The first hit, SUMO1, was particularly interesting since this protein is heavily involved in protein SUMOylation or post-translational modifications [252]. Literature research revealed that the conjugation of SOX2 to SUMO1 has already been investigated [252]. Moreover, it was discovered that upon conjugation of SUMO1 to SOX2, inhibition of the DNA binding activity by SOX2 was observed. This work not only suggests that SUMOylation has a functional effect on SOX2 but also validates that the y2h HTS likely identified true protein- protein interactions. Likewise, the next hit, ubiquitin-conjugating enzyme (UBE) - 2I, is an enzyme responsible for performing SUMO conjugation is related to the SUMOylation process. Further hits, E3 SUMO-protein ligase (PIAS4) and Chromobox protein homolog 4 (CBX4), function in the SUMOylation process by stabilizing the interaction between UBE2I and the substrate [247]. The identification of potential interactions occurring between SOX2 and proteins related to the SUMOylation process suggest SOX2 can be SUMOylated.
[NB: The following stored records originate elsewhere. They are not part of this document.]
(* ===== verification/_CoqProject ===== *)
-Q . S2P
Prelude.v
GoStr.v
Json.v
RawJson.v
JsonDecode.v
Optional.v
FilePath.v
Base64.v
AppErr.v
Observability.v
Config.v
ConfigLoad.v
Port.v
Geo.v
Pagination.v
Database.v
TxContext.v
Validator.v
DecisionCache.v
Casbin.v
Watcher.v
CasbinSteps.v
Cache.v
Auth.v
Expiry.v
Middleware.v
AuthHttp.v
Role.v
RateLimit.v
Routes.v
Server.v
Seed.v
Sse.v
SseStreams.v
Storage.v
S3.v
Template.v
Scaffold.v
Generated.v
Worker.v
JobJson.v
NoOp.v
AuditStore.v
Email.v
Health.v
App.v
SeedMain.v
StreamShutdown.v
User.v
UserList.v
UserProps.v
Wiring.v
AuditedModules.v
Requests.v
RabbitMQ.v
Delivery.v
TestUtil.v
Lemma members_case n d s m r : compacts_at n → members (S n) d s = Some (m, r) →
  ∃ w s', s = w +:+ s' ∧ (∀ x, compact Out (w +:+ x) = compact Out x) ∧ piece (members (S n) d) any_rest s' m r.
Proof.
  intros IH Hx. cbn [members] in Hx. revert Hx. destruct (skip_ws s) as [|c0 s0] eqn:Hs0; [done|]. destruct (skip_ws_split' s _ Hs0) as (w & Hs & Hw).
  destruct (Ascii.eqb_spec c0 q) as [->|]; [|done]. cbn [negb]. destruct (dec_from 0 s0) as [[k r0]|] eqn:Hk; [|done].
  destruct (skip_ws r0) as [|c1 r1] eqn:Hr0; [done|]. destruct (Ascii.eqb_spec c1 ":") as [->|]; [|done]. cbn [negb].
  destruct (value n d (skip_ws r1)) as [[v r2]|] eqn:Hv; [|done]. destruct (skip_ws r2) as [|c r'] eqn:Hr; [done|].
  apply IH in Hv. intros Hm. exists w, (String q s0). split; [done|]. split; [done|].
  destruct (dec_compacts _ _ _ Hk) as (b & cb & -> & Hcb & Hdb).
  destruct (skip_ws_split' r0 _ Hr0) as (w1 & -> & Hw1). destruct (skip_ws_split r1) as (w2 & Hr1 & Hw2).
  assert (punct c) as Hpc.
  { apply punct_cases. destruct (Ascii.eqb_spec c "}"); [auto|]. destruct (Ascii.eqb_spec c ","); [auto|done]. }
  destruct (piece_punct _ _ _ _ _ _ Hv Hr Hpc) as (p & cp & Hp & Hcp & (e & t & -> & Hop) & Hread).
  set (cp0 := String q (cb +:+ String q (String ":" (String e t +:+ String c "")))).
  set (p0 := String q (b +:+ String q (w1 +:+ String ":" (w2 +:+ p)))).
  assert (Hsplit : String q (b +:+ String q (w1 +:+ String ":" r1)) =
                   p0 +:+ r').
  { unfold p0. repeat rewrite ?append_cons, ?append_assoc. by rewrite <-Hp, <-Hr1. }
  assert (Hcomp : ∀ x, compact Out (p0 +:+ x) = cp0 +:+ compact Out x).
  { intros x. unfold p0, cp0. repeat rewrite ?append_cons, ?append_assoc. rewrite compact_quote, Hcb, Hw1.
    by rewrite compact_punct, Hw2, Hcp by done. }
  assert (Hrd : ∀ y, members (S n) d (cp0 +:+ y) =
    if Ascii.eqb c "}" then Some ([(k, v)], y)
    else if Ascii.eqb c "," then match members n d y with Some (l, r2) => Some ((k, v) :: l, r2) | None => None end else None).
  { intros y. unfold cp0. repeat rewrite ?append_cons, ?append_assoc. rewrite members_eq, (skip_ws_opens q) by done.
    change (negb (Ascii.eqb q q)) with false. cbv iota. rewrite Hdb, (skip_ws_opens ":") by done.
    change (negb (Ascii.eqb ":" ":")) with false. cbv iota. rewrite skip_ws_opens by done.
    pose proof (Hread y) as Hy. rewrite append_cons in Hy. change ("" +:+ y) with y. rewrite Hy, skip_ws_nonspace by apply Hpc. done. }
  destruct (Ascii.eqb_spec c "}") as [->|Hc].
  - injection Hm as <- <-. exists p0, cp0. split_and!; [exact Hsplit|exact Hcomp|by eexists _, _|]. intros rest _. by rewrite Hrd.
  - destruct (Ascii.eqb_spec c ",") as [->|]; [|done]. destruct (members n d r') as [[m' r3]|] eqn:Hm'; [|done].
    injection Hm as <- <-. apply IH in Hm' as (w3 & s2 & -> & Hw3 & p2 & cp2 & -> & Hc2 & _ & Hr2).
    exists (p0 +:+ (w3 +:+ p2)), (cp0 +:+ cp2). split; [by rewrite Hsplit, (append_assoc p0), (append_assoc w3)|].
    split; [|split].
    + intros x. rewrite append_assoc, Hcomp, append_assoc, Hw3, Hc2. by rewrite append_assoc.
    + exists q. eexists. split; [exact (append_cons q _ cp2)|reflexivity].
    + intros rest _. rewrite append_assoc, Hrd. by rewrite Hr2.
Qed.

Lemma all_compacts n : compacts_at n.
Proof.
  induction n as [|n IH]; intros d s; [done|].
  split_and!; intros v r; [by apply value_case|by apply elements_case|by apply members_case].
Qed.

(** ** Documents inside documents *)

(** A text that stands for a value at nesting depth [d]; [parse] is the case of depth 0. *)
Definition parse_at (d : Z) (s : string) : option json :=
  match value (2 * String.length s + 2) d (skip_ws s) with
  | Some (v, r) => if String.eqb (skip_ws r) "" then Some v else None
  | None => None
  end.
To determine whether SOX2 can be SUMOylated, the GPS-SUMO online database was used to predict SUMOlyation sites within the SOX2 protein (Figure 14f). The database identified two predicted SUMOylation sites for SOX2; one located at amino acid position 121 and the other at 245. Interestingly, the publication which reported conjugation of SOX2 to SUMO1 describes a conjugation at lysine 247 [252]; but the exact positions where SOX2 is SUMOylated in vitro needs to be confirmed. Lastly, the SOX2 protein domains and its predicted SUMOylation sites were constructed using the open source software DOG 2.0 (Figure 14g).

Taken together, y2h HTS experiments identified four key players in the SUMOylation process, SUMO1, UBE2I, PIAS4 and CBX4, which may form protein-protein interactions with SOX2.